## [EXERCISE INSTRUCTIONS]
Reproduce, character for character, the entries from their opening line through the line with "with itself, the".

[Collected data]
(** * Session-scoped retrieval memory of n8n-nodes-miniagent

    A shallow embedding of [src/nodes/MiniAgent/VectorStore.ts] and
    [src/nodes/MiniAgent/RAGMemory.ts], and the properties of the
    specification checked against it.

    Conventions of the embedding.
    - A JavaScript [number] used as a coordinate, a distance or a score is a
      real number ([R]): rounding, overflow and NaN are outside that model.
      Where a property depends on them, for [cosineDistance] of a vector
      with itself, the function is read a second time over an interface of
      the arithmetic ([Num]), with the doubles and the reals rounded after
      every operation as instances. A [number] used as a count, a dimension
      or a time stamp is an integer ([Z]).
    - A string is the sequence of the bytes of its UTF-8 encoding
      ([string]); the white space that [trim] removes is told by its
      encodings.
    - A [Map] whose iteration order is observable is an association list in
      insertion order; a [Map] or object only read by key is a [gmap].
    - A method that can throw returns a [Result]; a method that mutates its
      receiver is a state transformer over the receiver.
    - The calls on one session run one after the other (section 5 of the
      specification leaves their serialisation to the caller), and
      [Date.now()] does not advance within one call.
    - [BM25Index.ts] and [HybridSearch.ts] are imported by the two files but
      are not among the sources: the keyword index and the fusion are
      interfaces, and the fusion is also modelled from the specification.
    - [buildContextMessages] (number formatting) and
      [getEmbeddingDimensions] (a table) are left out. *)

From Stdlib Require Import Reals Lra Lia ZArith List String Ascii Permutation Sorted.
From stdpp Require Import gmap strings pretty.
From Stdlib Require PrimFloat FloatOps Uint63.
Import ListNotations.
(* ===== verification/Float64.v ===== *)
(** * float64 arithmetic

    Go's float64 as exact rationals with the rounding of every operation written
    out: to nearest, ties to even, 53 bits of precision.  The values the code
    computes (chunk counts, token buckets, seconds) stay far from overflow and
    from the subnormal range, which are not modelled. *)

From Stdlib Require Import QArith Qround Lqa.
From S2P Require Import Prelude.

Local Open Scope Z_scope.

(** [a/b] to the nearest integer, ties to even ([b > 0]). *)
Definition rne (a b : Z) : Z :=
  let q := a / b in
  let r := a mod b in
  if 2 * r <? b then q
  else if b <? 2 * r then q + 1
  else if Z.even q then q else q + 1.

(** The exponent of [a/b > 0]: [2^lg a b <= a/b < 2^(lg a b + 1)]. *)
Definition lg (a b : Z) : Z :=
  let d := Z.log2 a - Z.log2 b in
  if a * 2 ^ Z.max 0 (- d) <? b * 2 ^ Z.max 0 d then d - 1 else d.

(** A rational rounded to the nearest float64. *)
Definition rnd_pos (a : Z) (b : positive) : Q :=
  let k := 52 - lg a (Zpos b) in
  if 0 <=? k then Qmake (rne (a * 2 ^ k) (Zpos b)) (Z.to_pos (2 ^ k))
  else Qmake (rne a (Zpos b * 2 ^ (- k)) * 2 ^ (- k)) 1.

Definition rnd (x : Q) : Q :=
  if Qnum x =? 0 then 0%Q
  else if 0 <? Qnum x then rnd_pos (Qnum x) (Qden x)
  else (- rnd_pos (- Qnum x) (Qden x))%Q.

(** Conversion of an integer, and the arithmetic operations. *)
Definition float_of_int (z : Z) : Q := rnd (inject_Z z).
Definition fadd (x y : Q) : Q := rnd (x + y).
Definition fsub (x y : Q) : Q := rnd (x - y).
Definition fmul (x y : Q) : Q := rnd (x * y).
Definition fdiv (x y : Q) : Q := rnd (x / y).

(** [math.Min], [math.Ceil] and the conversion [int(...)], which truncates. *)
Definition fmin (x y : Q) : Q := if Qle_bool x y then x else y.
Definition fceil (x : Q) : Z := Qceiling x.
Definition ftrunc (x : Q) : Z := Z.quot (Qnum x) (Zpos (Qden x)).

(** ** Rounding to an integer *)

Lemma rne_bounds a b : 0 < b -> b * rne a b <= a + b /\ a <= b * rne a b + b /\
  2 * b * rne a b <= 2 * a + b /\ 2 * a <= 2 * b * rne a b + b.
Proof.
  intros Hb. unfold rne. pose proof (Z.div_mod a b ltac:(lia)). pose proof (Z.mod_pos_bound a b Hb).
  destruct (2 * (a mod b) <? b) eqn:E1; [apply Z.ltb_lt in E1; nia|]. apply Z.ltb_ge in E1.
  destruct (b <? 2 * (a mod b)) eqn:E2; [apply Z.ltb_lt in E2; nia|]. apply Z.ltb_ge in E2.
  destruct (Z.even (a / b)); nia.
Qed.

(** Rounding respects integers on both sides. *)
Lemma rne_ge z a b : 0 < b -> z * b <= a -> z <= rne a b.
Proof. intros Hb Hz. destruct (rne_bounds a b Hb) as (_ & _ & _ & H). nia. Qed.

Lemma rne_le z a b : 0 < b -> a <= z * b -> rne a b <= z.
Proof. intros Hb Hz. destruct (rne_bounds a b Hb) as (_ & _ & H & _). nia. Qed.

Lemma rne_exact z b : 0 < b -> rne (z * b) b = z.
Proof. intros Hb. apply Z.le_antisymm; [apply rne_le|apply rne_ge]; lia. Qed.

(** ** The exponent *)

Lemma pow2_pos k : 0 <= k -> 0 < 2 ^ k.
Proof. intros. apply Z.pow_pos_nonneg; lia. Qed.

Lemma lg_spec a b : 0 < a -> 0 < b ->
  b * 2 ^ Z.max 0 (lg a b) <= a * 2 ^ Z.max 0 (- lg a b) /\
  a * 2 ^ Z.max 0 (- (lg a b + 1)) < b * 2 ^ Z.max 0 (lg a b + 1).
Proof.
  intros Ha Hb. destruct (Z.log2_spec a Ha) as [La Ua]. destruct (Z.log2_spec b Hb) as [Lb Ub].
  pose proof (Z.log2_nonneg a) as Na. pose proof (Z.log2_nonneg b) as Nb.
  set (x := Z.log2 a) in *. set (y := Z.log2 b) in *. rewrite Z.pow_succ_r in Ua, Ub by lia.
  assert (b * 2 ^ Z.max 0 (x - y - 1) <= a * 2 ^ Z.max 0 (- (x - y - 1))) as H1.
  { destruct (Z.le_gt_cases (x - y - 1) 0).
    - rewrite (Z.max_l 0 (x - y - 1)), (Z.max_r 0 (- _)) by lia.
      apply Z.le_trans with (2 ^ (y + 1)); [rewrite Z.pow_add_r by lia; lia|].
      replace (y + 1) with (x + (- (x - y - 1))) by lia. rewrite Z.pow_add_r by lia.
      apply Z.mul_le_mono_nonneg_r; [apply Z.pow_nonneg|]; lia.
    - rewrite (Z.max_r 0 (x - y - 1)), (Z.max_l 0 (- _)) by lia.
      apply Z.le_trans with (2 ^ (y + 1) * 2 ^ (x - y - 1)).
      + apply Z.mul_le_mono_nonneg_r; [apply Z.pow_nonneg; lia|]. rewrite Z.pow_add_r by lia. lia.
      + rewrite <-Z.pow_add_r by lia. replace (y + 1 + (x - y - 1)) with x by lia. lia. }
  assert (a * 2 ^ Z.max 0 (- (x - y + 1)) < b * 2 ^ Z.max 0 (x - y + 1)) as H2.
  { destruct (Z.le_gt_cases (x - y + 1) 0).
    - rewrite (Z.max_l 0 (x - y + 1)), (Z.max_r 0 (- _)) by lia.
      apply Z.lt_le_trans with (2 ^ (x + 1) * 2 ^ (- (x - y + 1))).
      + apply Z.mul_lt_mono_pos_r; [apply pow2_pos; lia|]. rewrite Z.pow_add_r by lia. lia.
      + rewrite <-Z.pow_add_r by lia. replace (x + 1 + - (x - y + 1)) with y by lia. lia.
    - rewrite (Z.max_r 0 (x - y + 1)), (Z.max_l 0 (- _)) by lia.
      apply Z.lt_le_trans with (2 ^ (x + 1)); [rewrite Z.pow_add_r by lia; lia|].
      replace (x + 1) with (y + (x - y + 1)) by lia. rewrite Z.pow_add_r by lia.
      apply Z.mul_le_mono_nonneg_r; [apply Z.pow_nonneg|]; lia. }
  unfold lg. fold x y. destruct (_ <? _) eqn:E.
  - apply Z.ltb_lt in E. split; [done|]. by replace (x - y - 1 + 1) with (x - y) by lia.
  - apply Z.ltb_ge in E. split; [lia|done].
Qed.

(** ** Rounding respects the integers up to [2^53] *)

Lemma rnd_pos_ge z a b : 0 < a -> 0 <= z <= 2 ^ 53 -> z * Zpos b <= a -> (inject_Z z <= rnd_pos a b)%Q.
Proof.
  intros Ha Hz Hle. unfold rnd_pos. pose proof (lg_spec a (Zpos b) Ha ltac:(lia)) as [HL _].
  set (e := lg a (Zpos b)) in *. destruct (Z.leb_spec 0 (52 - e)).
  - unfold Qle; simpl. rewrite Z2Pos.id by (apply pow2_pos; lia). rewrite Z.mul_1_r.
    apply rne_ge; [lia|]. pose proof (pow2_pos (52 - e)). nia.
  - unfold Qle; simpl. rewrite Z.mul_1_r. rewrite !Z.max_r, !Z.max_l in HL by lia. simpl in HL.
    assert (2 ^ 52 <= rne a (Zpos b * 2 ^ (- (52 - e)))) as H52.
    { apply rne_ge; [pose proof (pow2_pos (- (52 - e))); nia|].
      rewrite (Z.mul_comm (Zpos b)), Z.mul_assoc, <-Z.pow_add_r by lia.
      replace (52 + - (52 - e)) with e by lia. lia. }
    assert (2 ^ 1 <= 2 ^ (- (52 - e))) as Hp by (apply Z.pow_le_mono_r; lia).
    change (2 ^ 53) with (2 ^ 52 * 2 ^ 1) in Hz. nia.
Qed.

Lemma rnd_pos_le z a b : 0 < a -> z <= 2 ^ 53 -> a <= z * Zpos b -> (rnd_pos a b <= inject_Z z)%Q.
Proof.
  intros Ha Hz Hle. unfold rnd_pos. pose proof (lg_spec a (Zpos b) Ha ltac:(lia)) as [HL _].
  set (e := lg a (Zpos b)) in *. destruct (Z.leb_spec 0 (52 - e)).
  - unfold Qle; simpl. rewrite Z2Pos.id by (apply pow2_pos; lia). rewrite Z.mul_1_r.
    apply rne_le; [lia|]. pose proof (pow2_pos (52 - e)). nia.
  - rewrite !Z.max_r, !Z.max_l in HL by lia. simpl in HL. rewrite Z.mul_1_r in HL.
    assert (e = 53) as He.
    { assert (2 ^ e <= 2 ^ 53) as Hp by nia. apply Z.pow_le_mono_r_iff in Hp; lia. }
    rewrite He in *. unfold Qle; simpl. rewrite Z.mul_1_r.
    assert (z * Zpos b <= 2 ^ 53 * Zpos b) by (apply Z.mul_le_mono_nonneg_r; lia).
    assert (2 ^ 53 <= z) by nia. change (2 ^ (- (52 - 53))) with 2.
    assert (rne a (Zpos b * 2) <= 2 ^ 52) by (apply rne_le; lia). lia.
Qed.

Lemma rnd_ge z x : 0 <= z <= 2 ^ 53 -> (inject_Z z <= x)%Q -> (inject_Z z <= rnd x)%Q.
Proof.
  intros Hz Hx. unfold Qle in Hx; simpl in Hx. rewrite Z.mul_1_r in Hx. unfold rnd.
  destruct (Z.eqb_spec (Qnum x) 0) as [E|E]; [rewrite E in Hx; unfold Qle; simpl; nia|].
  assert (0 < Qnum x) as Hp by nia. destruct (Z.ltb_spec 0 (Qnum x)); [|lia]. by apply rnd_pos_ge.
Qed.

Lemma rnd_le z x : 0 <= z <= 2 ^ 53 -> (0 <= x)%Q -> (x <= inject_Z z)%Q -> (rnd x <= inject_Z z)%Q.
Proof.
  intros Hz H0 Hx. unfold Qle in Hx, H0; simpl in Hx, H0. rewrite Z.mul_1_r in *. unfold rnd.
  destruct (Z.eqb_spec (Qnum x) 0) as [E|E]; [unfold Qle; simpl; lia|].
  destruct (Z.ltb_spec 0 (Qnum x)); [|lia]. apply rnd_pos_le; lia.
Qed.

Lemma rnd_nonneg x : (0 <= x)%Q -> (0 <= rnd x)%Q.
Proof. apply (rnd_ge 0). lia. Qed.

(** Integers up to [2^53] are floats. *)
Lemma rnd_int z x : 0 <= z <= 2 ^ 53 -> (x == inject_Z z)%Q -> (rnd x == inject_Z z)%Q.
Proof.
  intros Hz Hx. apply Qle_antisym.
  - apply rnd_le; [done| |]; rewrite Hx; [change 0%Q with (inject_Z 0); rewrite <-Zle_Qle; lia|apply Qle_refl].
  - apply rnd_ge; [done|]. rewrite Hx. apply Qle_refl.
Qed.

(** Below [2^31] a rounded number does not fall onto an integer it exceeds by at
    least [1/D], for [D] below [2^23]. *)
Lemma rnd_gt z D x :
  0 <= z -> 0 < D < 2 ^ 23 -> (x < inject_Z (2 ^ 31))%Q -> (inject_Z z + (1 # Z.to_pos D) <= x)%Q -> (inject_Z z < rnd x)%Q.
Proof.
  intros Hz HD Hx Hzx. destruct x as [a b]. unfold Qlt, Qle in *; simpl in *.
  rewrite Pos.mul_1_l, Z2Pos.id, ?Z.mul_1_r in * by lia. assert (0 < a) as Ha by nia. unfold rnd. simpl.
  destruct (Z.eqb_spec a 0); [lia|]. destruct (Z.ltb_spec 0 a); [|lia]. unfold rnd_pos.
  pose proof (lg_spec a (Zpos b) Ha ltac:(lia)) as [HL _]. set (e := lg a (Zpos b)) in *.
  assert (e <= 30) as He.
  { destruct (Z.le_gt_cases e 30); [done|]. rewrite Z.max_r, Z.max_l in HL by lia. simpl in HL.
    assert (2 ^ 31 <= 2 ^ e) by (apply Z.pow_le_mono_r; lia). nia. }
  destruct (Z.leb_spec 0 (52 - e)); [|lia]. simpl. rewrite Z2Pos.id by (apply pow2_pos; lia).
  assert (2 ^ 22 <= 2 ^ (52 - e)) as Hk by (apply Z.pow_le_mono_r; lia). set (K := 2 ^ (52 - e)) in *.
  destruct (rne_bounds (a * K) (Zpos b)) as (_ & _ & _ & Hr); [lia|]. set (m := rne _ _) in *.
  assert (D * (a - z * Zpos b) >= Zpos b) as H1 by lia.
  assert (2 * K * (a - z * Zpos b) > Zpos b) as H2.
  { change (2 ^ 23) with (2 * 2 ^ 22) in HD. nia. }
  nia.
Qed.

(** The ceiling of a float quotient of integers is exact up to [2^53]. *)
Lemma fceil_fdiv n D :
  0 < n <= 2 ^ 53 -> 0 < D < 2 ^ 23 -> n < 2 ^ 31 * D ->
  fceil (fdiv (float_of_int n) (float_of_int D)) = (n + D - 1) / D.
Proof.
  intros Hn HD Hmax. unfold fceil, fdiv, float_of_int.
  pose proof (rnd_int n (inject_Z n) ltac:(lia) ltac:(reflexivity)) as Ein.
  pose proof (rnd_int D (inject_Z D) ltac:(lia) ltac:(reflexivity)) as EiD.
  set (x := (rnd (inject_Z n) / rnd (inject_Z D))%Q).
  assert (x == inject_Z n / inject_Z D)%Q as Ex by (unfold x; by rewrite Ein, EiD). clearbody x. clear Ein EiD.
  pose proof (Z.div_mod (n + D - 1) D ltac:(lia)) as Hdm. pose proof (Z.mod_pos_bound (n + D - 1) D ltac:(lia)).
  set (N := (n + D - 1) / D) in *.
  assert (inject_Z n == x * inject_Z D)%Q as Enx.
  { rewrite Ex. field. unfold Qeq; simpl; lia. }
  assert (0 < inject_Z D)%Q as HDq by (unfold Qlt; simpl; lia).
  assert (rnd x <= inject_Z N)%Q as Hup.
  { apply rnd_le; [nia| |].
    - rewrite Ex. unfold Qdiv. apply Qmult_le_0_compat; [unfold Qle; simpl; lia|]. apply Qinv_le_0_compat. lra.
    - apply Qmult_le_r with (inject_Z D); [done|]. rewrite <-Enx, <-inject_Z_mult, <-Zle_Qle. lia. }
  assert (inject_Z (N - 1) < rnd x)%Q as Hlow.
  { apply (rnd_gt _ D); [nia|lia| |].
    - apply Qmult_lt_r with (inject_Z D); [done|]. rewrite <-Enx, <-inject_Z_mult, <-Zlt_Qlt. nia.
    - apply Qmult_le_r with (inject_Z D); [done|]. rewrite <-Enx, Qmult_plus_distr_l, <-inject_Z_mult.
      assert ((1 # Z.to_pos D) * inject_Z D == inject_Z 1)%Q as ->
        by (unfold Qeq; simpl; rewrite ?Pos.mul_1_r, Z2Pos.id by lia; lia).
      rewrite <-inject_Z_plus, <-Zle_Qle. lia. }
  apply Z.le_antisymm.
  - apply Qceiling_resp_le in Hup. by rewrite Qceiling_Z in Hup.
  - assert (N - 1 < Qceiling (rnd x)); [|lia]. rewrite Zlt_Qlt.
    eapply Qlt_le_trans; [exact Hlow|]. apply Qle_ceiling.
Qed.

(** ** The relative error of rounding upwards *)

Definition ulp53 : Q := (1 # 2 ^ 53)%Q.

Lemma rnd_pos_err a b : 0 < a -> (rnd_pos a b <= (a # b) * (1 + ulp53))%Q.
Proof.
  intros Ha. unfold rnd_pos. pose proof (lg_spec a (Zpos b) Ha ltac:(lia)) as [HL _].
  set (e := lg a (Zpos b)) in *. set (B := Zpos b) in *. assert (0 < B) as HB by (unfold B; lia).
  destruct (Z.leb_spec 0 (52 - e)).
  - destruct (rne_bounds (a * 2 ^ (52 - e)) B HB) as (_ & _ & Hr & _). set (m := rne _ _) in *.
    pose proof (pow2_pos (52 - e) ltac:(lia)) as Hk. set (K := 2 ^ (52 - e)) in *.
    assert (B * 2 ^ 52 <= a * K) as Hm.
    { unfold K. destruct (Z.le_gt_cases 0 e).
      - rewrite Z.max_r, Z.max_l in HL by lia. replace (2 ^ 52) with (2 ^ e * 2 ^ (52 - e)); [nia|].
        rewrite <-Z.pow_add_r by lia. f_equal. lia.
      - rewrite Z.max_l, Z.max_r in HL by lia. replace (2 ^ (52 - e)) with (2 ^ 52 * 2 ^ (- e)); [nia|].
        rewrite <-Z.pow_add_r by lia. f_equal. }
    unfold Qle; simpl. rewrite Z2Pos.id by done. rewrite Pos2Z.inj_mul. fold B.
    change (Z.pow_pos 2 53) with (2 ^ 53). change (2 ^ 53) with (2 * 2 ^ 52). nia.
  - rewrite Z.max_r, Z.max_l in HL by lia. simpl in HL. pose proof (pow2_pos (- (52 - e)) ltac:(lia)) as Hk.
    assert (2 ^ e = 2 ^ 52 * 2 ^ (- (52 - e))) as He by (rewrite <-Z.pow_add_r by lia; f_equal; lia).
    set (K := 2 ^ (- (52 - e))) in *. destruct (rne_bounds a (B * K)) as (_ & _ & Hr & _); [nia|]. set (m := rne _ _) in *.
    unfold Qle; simpl. rewrite Pos2Z.inj_mul. fold B. nia.
Qed.

Lemma rnd_err x : (0 <= x)%Q -> (rnd x <= x * (1 + ulp53))%Q.
Proof.
  intros Hx. destruct x as [a b]. unfold rnd. simpl. destruct (Z.eqb_spec a 0) as [->|]; [by unfold Qle|].
  assert (0 < a) by (unfold Qle in Hx; simpl in Hx; lia). destruct (Z.ltb_spec 0 a); [|lia]. by apply rnd_pos_err.
Qed.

## [PROBLEM SOLUTION]
(** * Session-scoped retrieval memory of n8n-nodes-miniagent

    A shallow embedding of [src/nodes/MiniAgent/VectorStore.ts] and
    [src/nodes/MiniAgent/RAGMemory.ts], and the properties of the
    specification checked against it.

    Conventions of the embedding.
    - A JavaScript [number] used as a coordinate, a distance or a score is a
      real number ([R]): rounding, overflow and NaN are outside that model.
      Where a property depends on them, for [cosineDistance] of a vector
      with itself, the function is read a second time over an interface of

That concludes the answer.